Your answer should be the lines of the data below that contain "second".

Source data:
########################################

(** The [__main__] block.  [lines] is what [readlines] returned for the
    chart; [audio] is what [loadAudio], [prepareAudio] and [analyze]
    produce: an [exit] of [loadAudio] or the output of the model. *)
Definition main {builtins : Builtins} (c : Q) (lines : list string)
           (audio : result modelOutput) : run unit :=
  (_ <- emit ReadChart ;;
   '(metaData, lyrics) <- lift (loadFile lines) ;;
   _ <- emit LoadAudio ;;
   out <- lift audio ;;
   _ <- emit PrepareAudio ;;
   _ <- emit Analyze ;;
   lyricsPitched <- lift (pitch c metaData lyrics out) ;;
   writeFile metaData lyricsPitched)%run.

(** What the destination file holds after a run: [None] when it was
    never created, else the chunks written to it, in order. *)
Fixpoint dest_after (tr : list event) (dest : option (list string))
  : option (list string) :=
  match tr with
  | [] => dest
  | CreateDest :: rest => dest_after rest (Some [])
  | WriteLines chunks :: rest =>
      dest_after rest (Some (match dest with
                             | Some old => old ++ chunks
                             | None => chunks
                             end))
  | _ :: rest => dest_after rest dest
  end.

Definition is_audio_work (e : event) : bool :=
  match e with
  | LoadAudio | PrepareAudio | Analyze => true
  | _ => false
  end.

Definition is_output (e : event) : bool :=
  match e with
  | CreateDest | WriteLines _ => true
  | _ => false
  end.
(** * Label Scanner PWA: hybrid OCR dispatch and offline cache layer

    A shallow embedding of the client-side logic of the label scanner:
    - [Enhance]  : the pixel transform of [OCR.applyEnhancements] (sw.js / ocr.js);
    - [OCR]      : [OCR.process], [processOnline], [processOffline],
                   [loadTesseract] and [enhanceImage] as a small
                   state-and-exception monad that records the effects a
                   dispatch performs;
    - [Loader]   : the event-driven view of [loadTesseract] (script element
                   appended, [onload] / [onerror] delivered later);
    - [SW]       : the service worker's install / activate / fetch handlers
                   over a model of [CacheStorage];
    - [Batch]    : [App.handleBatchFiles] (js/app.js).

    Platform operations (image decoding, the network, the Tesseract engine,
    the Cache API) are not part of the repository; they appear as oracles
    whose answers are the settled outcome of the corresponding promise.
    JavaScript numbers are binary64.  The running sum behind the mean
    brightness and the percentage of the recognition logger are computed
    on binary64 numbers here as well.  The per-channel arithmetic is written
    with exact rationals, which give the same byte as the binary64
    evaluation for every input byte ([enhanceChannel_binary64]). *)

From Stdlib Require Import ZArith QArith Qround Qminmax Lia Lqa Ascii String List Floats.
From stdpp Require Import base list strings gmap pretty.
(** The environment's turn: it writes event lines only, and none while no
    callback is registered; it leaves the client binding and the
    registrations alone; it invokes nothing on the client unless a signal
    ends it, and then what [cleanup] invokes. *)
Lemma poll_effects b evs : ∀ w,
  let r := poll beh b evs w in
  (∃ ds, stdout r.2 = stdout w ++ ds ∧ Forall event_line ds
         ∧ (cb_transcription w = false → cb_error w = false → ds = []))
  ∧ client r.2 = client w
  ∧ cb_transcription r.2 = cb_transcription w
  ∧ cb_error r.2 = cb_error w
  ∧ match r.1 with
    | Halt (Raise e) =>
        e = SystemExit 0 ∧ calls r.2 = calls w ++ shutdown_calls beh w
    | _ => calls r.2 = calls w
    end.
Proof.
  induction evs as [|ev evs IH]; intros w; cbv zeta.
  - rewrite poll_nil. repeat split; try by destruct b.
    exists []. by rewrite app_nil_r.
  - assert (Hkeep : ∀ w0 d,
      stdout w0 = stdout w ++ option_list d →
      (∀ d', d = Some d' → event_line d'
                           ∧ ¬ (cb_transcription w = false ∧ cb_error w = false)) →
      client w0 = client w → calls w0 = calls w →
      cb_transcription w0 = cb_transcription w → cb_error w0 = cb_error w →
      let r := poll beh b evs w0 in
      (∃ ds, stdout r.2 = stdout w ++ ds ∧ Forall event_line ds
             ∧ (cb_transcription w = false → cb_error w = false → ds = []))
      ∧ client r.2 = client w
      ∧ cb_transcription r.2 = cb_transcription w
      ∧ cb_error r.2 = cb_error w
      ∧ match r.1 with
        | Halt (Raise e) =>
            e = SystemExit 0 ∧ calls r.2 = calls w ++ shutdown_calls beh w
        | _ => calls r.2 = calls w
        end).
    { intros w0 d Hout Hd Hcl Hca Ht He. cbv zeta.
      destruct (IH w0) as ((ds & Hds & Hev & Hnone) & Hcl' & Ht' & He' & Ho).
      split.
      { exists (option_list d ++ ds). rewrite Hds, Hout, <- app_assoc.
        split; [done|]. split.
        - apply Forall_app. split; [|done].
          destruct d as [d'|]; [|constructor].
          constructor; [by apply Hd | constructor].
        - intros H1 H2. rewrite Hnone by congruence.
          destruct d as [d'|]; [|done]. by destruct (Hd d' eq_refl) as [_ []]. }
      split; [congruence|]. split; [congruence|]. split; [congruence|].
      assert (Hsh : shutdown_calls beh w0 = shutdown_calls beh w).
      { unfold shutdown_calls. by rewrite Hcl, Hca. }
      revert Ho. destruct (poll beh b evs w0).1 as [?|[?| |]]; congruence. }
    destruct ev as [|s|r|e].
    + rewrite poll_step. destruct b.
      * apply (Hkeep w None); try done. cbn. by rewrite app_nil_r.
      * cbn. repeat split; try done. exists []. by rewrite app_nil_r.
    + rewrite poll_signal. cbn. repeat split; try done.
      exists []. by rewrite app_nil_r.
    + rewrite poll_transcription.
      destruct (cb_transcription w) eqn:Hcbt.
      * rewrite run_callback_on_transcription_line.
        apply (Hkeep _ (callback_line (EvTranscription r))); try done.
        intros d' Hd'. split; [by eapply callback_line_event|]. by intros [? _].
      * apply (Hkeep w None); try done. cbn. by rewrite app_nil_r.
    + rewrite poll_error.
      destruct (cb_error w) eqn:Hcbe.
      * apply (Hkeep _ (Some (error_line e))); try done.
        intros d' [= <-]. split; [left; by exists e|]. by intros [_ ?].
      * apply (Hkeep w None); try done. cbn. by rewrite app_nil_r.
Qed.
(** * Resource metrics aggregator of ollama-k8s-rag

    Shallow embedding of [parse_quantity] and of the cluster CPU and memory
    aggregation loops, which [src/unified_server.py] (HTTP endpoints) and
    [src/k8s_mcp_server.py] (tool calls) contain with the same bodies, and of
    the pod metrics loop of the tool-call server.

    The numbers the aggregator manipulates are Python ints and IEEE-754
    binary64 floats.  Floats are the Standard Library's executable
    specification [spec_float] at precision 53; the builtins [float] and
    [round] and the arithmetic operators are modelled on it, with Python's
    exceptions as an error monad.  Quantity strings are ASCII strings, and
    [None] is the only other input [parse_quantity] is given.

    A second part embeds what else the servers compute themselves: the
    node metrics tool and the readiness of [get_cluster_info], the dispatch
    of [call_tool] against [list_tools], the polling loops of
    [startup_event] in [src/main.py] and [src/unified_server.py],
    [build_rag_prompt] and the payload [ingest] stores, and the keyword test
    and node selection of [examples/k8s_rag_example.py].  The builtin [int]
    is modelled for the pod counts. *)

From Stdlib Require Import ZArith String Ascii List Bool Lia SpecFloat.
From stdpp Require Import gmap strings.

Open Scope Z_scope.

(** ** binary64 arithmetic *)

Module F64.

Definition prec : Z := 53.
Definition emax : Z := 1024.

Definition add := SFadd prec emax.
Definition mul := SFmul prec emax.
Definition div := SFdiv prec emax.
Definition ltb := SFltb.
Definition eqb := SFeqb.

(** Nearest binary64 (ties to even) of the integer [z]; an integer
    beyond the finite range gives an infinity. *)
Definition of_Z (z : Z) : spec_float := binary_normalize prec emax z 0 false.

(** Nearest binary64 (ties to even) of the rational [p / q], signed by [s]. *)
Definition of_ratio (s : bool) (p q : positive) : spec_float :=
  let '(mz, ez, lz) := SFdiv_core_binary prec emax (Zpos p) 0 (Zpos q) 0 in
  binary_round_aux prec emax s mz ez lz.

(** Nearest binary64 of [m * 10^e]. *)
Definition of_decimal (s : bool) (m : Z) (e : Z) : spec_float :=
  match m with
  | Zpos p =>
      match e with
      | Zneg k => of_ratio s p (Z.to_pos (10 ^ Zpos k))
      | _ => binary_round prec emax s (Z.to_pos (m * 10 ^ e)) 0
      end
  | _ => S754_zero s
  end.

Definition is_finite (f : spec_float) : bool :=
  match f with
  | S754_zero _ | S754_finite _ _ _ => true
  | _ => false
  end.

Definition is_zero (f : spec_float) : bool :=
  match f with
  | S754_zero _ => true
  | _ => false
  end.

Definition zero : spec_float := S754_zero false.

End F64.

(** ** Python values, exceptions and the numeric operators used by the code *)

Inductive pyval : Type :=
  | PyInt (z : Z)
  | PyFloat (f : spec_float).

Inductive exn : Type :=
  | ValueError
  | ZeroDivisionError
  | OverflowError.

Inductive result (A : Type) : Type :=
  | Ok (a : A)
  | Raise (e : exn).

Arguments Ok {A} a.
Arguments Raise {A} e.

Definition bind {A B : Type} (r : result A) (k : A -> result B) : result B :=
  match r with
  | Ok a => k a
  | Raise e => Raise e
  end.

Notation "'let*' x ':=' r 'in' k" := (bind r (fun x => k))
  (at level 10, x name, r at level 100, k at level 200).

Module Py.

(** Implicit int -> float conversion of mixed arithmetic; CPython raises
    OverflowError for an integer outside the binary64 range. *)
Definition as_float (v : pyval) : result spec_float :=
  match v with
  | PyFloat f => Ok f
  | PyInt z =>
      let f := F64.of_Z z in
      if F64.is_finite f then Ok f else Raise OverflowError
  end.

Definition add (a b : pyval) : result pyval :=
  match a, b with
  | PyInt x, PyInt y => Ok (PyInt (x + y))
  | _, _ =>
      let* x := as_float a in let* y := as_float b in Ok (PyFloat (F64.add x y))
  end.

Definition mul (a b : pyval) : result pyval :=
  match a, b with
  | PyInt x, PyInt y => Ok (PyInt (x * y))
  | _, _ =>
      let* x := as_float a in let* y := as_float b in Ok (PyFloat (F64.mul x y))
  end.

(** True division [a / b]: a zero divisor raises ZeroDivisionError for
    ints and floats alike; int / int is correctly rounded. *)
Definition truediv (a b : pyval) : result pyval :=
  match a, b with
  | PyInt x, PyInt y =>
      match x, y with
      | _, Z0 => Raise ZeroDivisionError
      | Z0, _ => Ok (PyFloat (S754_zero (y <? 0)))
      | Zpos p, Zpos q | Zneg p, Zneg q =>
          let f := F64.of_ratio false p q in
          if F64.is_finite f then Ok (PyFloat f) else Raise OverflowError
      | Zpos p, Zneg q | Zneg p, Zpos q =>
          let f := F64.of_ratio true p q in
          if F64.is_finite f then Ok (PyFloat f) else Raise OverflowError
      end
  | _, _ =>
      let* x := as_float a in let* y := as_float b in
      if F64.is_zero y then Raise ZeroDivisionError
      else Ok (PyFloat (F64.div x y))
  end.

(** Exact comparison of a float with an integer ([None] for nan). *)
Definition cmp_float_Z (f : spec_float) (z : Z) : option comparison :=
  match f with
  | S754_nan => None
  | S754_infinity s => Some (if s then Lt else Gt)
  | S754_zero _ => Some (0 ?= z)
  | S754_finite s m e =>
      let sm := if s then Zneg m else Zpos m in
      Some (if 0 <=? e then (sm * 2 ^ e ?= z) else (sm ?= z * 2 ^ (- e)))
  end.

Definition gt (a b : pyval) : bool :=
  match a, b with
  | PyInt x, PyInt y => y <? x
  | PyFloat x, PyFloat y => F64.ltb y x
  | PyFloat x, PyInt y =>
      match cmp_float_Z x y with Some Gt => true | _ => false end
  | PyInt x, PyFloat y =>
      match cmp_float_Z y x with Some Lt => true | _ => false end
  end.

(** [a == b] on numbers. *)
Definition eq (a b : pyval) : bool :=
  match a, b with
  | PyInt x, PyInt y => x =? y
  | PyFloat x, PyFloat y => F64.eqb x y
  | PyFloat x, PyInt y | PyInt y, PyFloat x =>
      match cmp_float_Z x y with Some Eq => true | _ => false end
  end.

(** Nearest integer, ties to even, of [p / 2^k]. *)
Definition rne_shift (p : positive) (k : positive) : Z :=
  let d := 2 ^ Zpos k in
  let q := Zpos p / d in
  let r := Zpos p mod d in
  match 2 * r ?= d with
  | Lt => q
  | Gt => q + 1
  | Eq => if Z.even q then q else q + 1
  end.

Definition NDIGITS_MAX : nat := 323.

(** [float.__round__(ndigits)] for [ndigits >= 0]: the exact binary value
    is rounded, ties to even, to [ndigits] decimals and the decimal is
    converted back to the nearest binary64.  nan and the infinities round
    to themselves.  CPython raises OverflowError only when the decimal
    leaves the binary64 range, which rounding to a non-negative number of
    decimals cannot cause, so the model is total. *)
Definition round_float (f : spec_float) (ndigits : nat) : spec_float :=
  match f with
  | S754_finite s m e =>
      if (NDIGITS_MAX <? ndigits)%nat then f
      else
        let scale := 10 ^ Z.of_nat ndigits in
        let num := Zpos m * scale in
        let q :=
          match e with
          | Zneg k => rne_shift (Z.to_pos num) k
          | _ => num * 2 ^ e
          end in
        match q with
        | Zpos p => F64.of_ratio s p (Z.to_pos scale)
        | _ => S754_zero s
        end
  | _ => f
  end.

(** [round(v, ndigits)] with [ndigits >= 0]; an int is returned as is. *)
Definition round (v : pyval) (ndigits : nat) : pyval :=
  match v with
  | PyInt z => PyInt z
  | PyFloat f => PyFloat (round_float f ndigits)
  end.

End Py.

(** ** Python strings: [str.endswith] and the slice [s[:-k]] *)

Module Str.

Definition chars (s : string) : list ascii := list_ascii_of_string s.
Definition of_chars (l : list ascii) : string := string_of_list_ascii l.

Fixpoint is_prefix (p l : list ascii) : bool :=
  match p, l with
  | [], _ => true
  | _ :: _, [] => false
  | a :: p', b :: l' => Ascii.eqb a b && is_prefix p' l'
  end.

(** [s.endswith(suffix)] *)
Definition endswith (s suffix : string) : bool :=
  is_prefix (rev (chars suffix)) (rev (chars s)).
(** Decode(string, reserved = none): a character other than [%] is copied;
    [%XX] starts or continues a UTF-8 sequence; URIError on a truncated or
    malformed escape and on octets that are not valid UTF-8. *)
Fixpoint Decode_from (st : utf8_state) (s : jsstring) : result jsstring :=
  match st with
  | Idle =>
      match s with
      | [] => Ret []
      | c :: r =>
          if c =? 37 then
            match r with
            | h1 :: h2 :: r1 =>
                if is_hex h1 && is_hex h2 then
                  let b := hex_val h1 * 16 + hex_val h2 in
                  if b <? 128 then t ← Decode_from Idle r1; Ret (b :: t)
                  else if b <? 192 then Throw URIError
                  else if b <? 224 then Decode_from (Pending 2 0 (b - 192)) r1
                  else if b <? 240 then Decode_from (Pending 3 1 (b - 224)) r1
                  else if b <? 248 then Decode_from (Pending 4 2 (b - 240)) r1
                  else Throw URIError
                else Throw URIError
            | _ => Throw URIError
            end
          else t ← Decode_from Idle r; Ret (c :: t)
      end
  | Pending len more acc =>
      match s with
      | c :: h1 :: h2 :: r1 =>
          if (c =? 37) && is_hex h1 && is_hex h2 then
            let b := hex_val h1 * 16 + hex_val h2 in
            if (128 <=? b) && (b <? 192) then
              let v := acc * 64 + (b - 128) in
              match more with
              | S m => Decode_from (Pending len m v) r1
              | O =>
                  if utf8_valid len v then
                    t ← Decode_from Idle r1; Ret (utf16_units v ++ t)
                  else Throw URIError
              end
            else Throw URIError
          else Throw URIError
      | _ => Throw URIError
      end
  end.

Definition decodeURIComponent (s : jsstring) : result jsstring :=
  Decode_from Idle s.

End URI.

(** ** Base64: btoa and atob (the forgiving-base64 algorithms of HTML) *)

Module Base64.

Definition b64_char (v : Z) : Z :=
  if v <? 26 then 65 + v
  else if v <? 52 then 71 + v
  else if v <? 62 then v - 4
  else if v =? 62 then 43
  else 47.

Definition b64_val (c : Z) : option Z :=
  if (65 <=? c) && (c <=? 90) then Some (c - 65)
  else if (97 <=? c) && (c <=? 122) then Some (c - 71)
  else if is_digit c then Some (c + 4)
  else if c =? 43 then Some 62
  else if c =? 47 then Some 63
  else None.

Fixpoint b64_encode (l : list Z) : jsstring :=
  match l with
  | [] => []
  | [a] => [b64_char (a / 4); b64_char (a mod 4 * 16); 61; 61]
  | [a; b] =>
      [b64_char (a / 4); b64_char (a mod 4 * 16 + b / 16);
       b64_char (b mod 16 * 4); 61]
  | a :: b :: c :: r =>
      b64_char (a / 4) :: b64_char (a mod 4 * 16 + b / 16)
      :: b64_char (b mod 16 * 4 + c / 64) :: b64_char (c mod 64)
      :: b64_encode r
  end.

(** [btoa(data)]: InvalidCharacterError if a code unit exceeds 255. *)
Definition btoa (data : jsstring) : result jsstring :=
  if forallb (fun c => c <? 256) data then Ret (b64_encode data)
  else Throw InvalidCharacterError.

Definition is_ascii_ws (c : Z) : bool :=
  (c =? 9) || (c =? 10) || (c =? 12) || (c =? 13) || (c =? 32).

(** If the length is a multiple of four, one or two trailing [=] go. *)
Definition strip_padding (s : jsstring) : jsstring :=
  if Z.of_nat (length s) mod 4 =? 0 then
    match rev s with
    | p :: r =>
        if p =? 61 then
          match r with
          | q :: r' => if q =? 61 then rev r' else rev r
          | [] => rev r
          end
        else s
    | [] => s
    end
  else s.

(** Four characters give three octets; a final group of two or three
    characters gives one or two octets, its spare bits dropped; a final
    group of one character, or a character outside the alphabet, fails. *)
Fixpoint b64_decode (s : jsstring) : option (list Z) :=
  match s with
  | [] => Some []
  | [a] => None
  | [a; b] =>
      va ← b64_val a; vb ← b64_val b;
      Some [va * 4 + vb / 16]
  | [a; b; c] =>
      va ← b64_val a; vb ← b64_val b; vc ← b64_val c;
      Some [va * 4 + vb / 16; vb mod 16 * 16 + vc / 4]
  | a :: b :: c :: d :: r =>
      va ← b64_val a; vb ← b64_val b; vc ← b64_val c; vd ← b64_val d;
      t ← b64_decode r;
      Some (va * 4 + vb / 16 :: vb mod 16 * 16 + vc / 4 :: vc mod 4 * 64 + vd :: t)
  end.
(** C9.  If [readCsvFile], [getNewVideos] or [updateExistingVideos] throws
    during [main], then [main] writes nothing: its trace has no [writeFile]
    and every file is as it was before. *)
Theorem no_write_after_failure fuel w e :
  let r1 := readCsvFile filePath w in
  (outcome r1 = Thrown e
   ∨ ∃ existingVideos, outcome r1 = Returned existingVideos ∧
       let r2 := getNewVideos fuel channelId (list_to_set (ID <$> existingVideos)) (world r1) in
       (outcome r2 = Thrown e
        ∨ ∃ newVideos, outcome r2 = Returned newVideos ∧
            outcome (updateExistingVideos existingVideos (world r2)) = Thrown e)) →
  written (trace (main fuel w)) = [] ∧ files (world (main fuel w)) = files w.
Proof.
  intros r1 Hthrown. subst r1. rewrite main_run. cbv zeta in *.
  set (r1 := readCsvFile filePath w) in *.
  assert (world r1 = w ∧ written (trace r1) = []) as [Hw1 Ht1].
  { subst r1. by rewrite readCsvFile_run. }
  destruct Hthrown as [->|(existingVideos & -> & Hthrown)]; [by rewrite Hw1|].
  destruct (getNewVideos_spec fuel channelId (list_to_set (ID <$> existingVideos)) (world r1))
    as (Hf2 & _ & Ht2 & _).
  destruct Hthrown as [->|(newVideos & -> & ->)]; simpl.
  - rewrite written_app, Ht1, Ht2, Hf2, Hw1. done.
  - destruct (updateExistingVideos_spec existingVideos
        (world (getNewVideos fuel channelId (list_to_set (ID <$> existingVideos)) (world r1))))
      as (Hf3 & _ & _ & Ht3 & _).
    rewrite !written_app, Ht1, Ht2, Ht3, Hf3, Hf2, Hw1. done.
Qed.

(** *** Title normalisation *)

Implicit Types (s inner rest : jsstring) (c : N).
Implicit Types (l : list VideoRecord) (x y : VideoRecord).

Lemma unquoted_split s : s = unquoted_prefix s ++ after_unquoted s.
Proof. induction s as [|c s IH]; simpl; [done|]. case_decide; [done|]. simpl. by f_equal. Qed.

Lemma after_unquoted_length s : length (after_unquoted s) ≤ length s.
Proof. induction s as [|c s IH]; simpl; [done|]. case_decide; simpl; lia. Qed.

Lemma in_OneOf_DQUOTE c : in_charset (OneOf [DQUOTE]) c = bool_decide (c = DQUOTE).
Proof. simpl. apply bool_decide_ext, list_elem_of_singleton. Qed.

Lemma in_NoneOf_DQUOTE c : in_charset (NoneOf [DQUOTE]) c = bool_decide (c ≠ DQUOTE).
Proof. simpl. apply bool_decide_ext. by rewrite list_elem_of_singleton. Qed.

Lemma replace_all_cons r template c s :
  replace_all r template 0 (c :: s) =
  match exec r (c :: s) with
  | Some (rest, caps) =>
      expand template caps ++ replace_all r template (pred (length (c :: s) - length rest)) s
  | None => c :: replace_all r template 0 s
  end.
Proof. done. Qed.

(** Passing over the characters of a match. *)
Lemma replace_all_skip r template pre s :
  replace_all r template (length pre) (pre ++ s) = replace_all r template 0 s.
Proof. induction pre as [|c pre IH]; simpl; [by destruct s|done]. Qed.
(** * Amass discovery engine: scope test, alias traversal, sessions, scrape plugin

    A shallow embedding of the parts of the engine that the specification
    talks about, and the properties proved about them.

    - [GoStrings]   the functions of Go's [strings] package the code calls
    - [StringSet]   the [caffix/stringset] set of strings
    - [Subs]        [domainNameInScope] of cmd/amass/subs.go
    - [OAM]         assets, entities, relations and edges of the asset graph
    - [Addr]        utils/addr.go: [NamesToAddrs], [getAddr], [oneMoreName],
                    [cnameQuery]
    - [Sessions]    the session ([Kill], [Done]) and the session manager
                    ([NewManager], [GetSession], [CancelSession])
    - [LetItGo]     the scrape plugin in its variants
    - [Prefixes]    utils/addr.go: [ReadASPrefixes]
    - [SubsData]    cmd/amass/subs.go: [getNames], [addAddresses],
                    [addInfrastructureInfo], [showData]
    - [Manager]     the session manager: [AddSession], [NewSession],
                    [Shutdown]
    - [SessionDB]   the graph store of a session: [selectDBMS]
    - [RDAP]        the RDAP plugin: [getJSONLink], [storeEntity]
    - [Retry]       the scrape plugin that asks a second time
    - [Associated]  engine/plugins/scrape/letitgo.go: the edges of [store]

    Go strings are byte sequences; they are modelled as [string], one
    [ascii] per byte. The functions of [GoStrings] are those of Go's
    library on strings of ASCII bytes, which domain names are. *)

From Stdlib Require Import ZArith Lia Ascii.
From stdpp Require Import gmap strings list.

########################################

◆ Exercise answer:
    A second part embeds what else the servers compute themselves: the
    - [Retry]       the scrape plugin that asks a second time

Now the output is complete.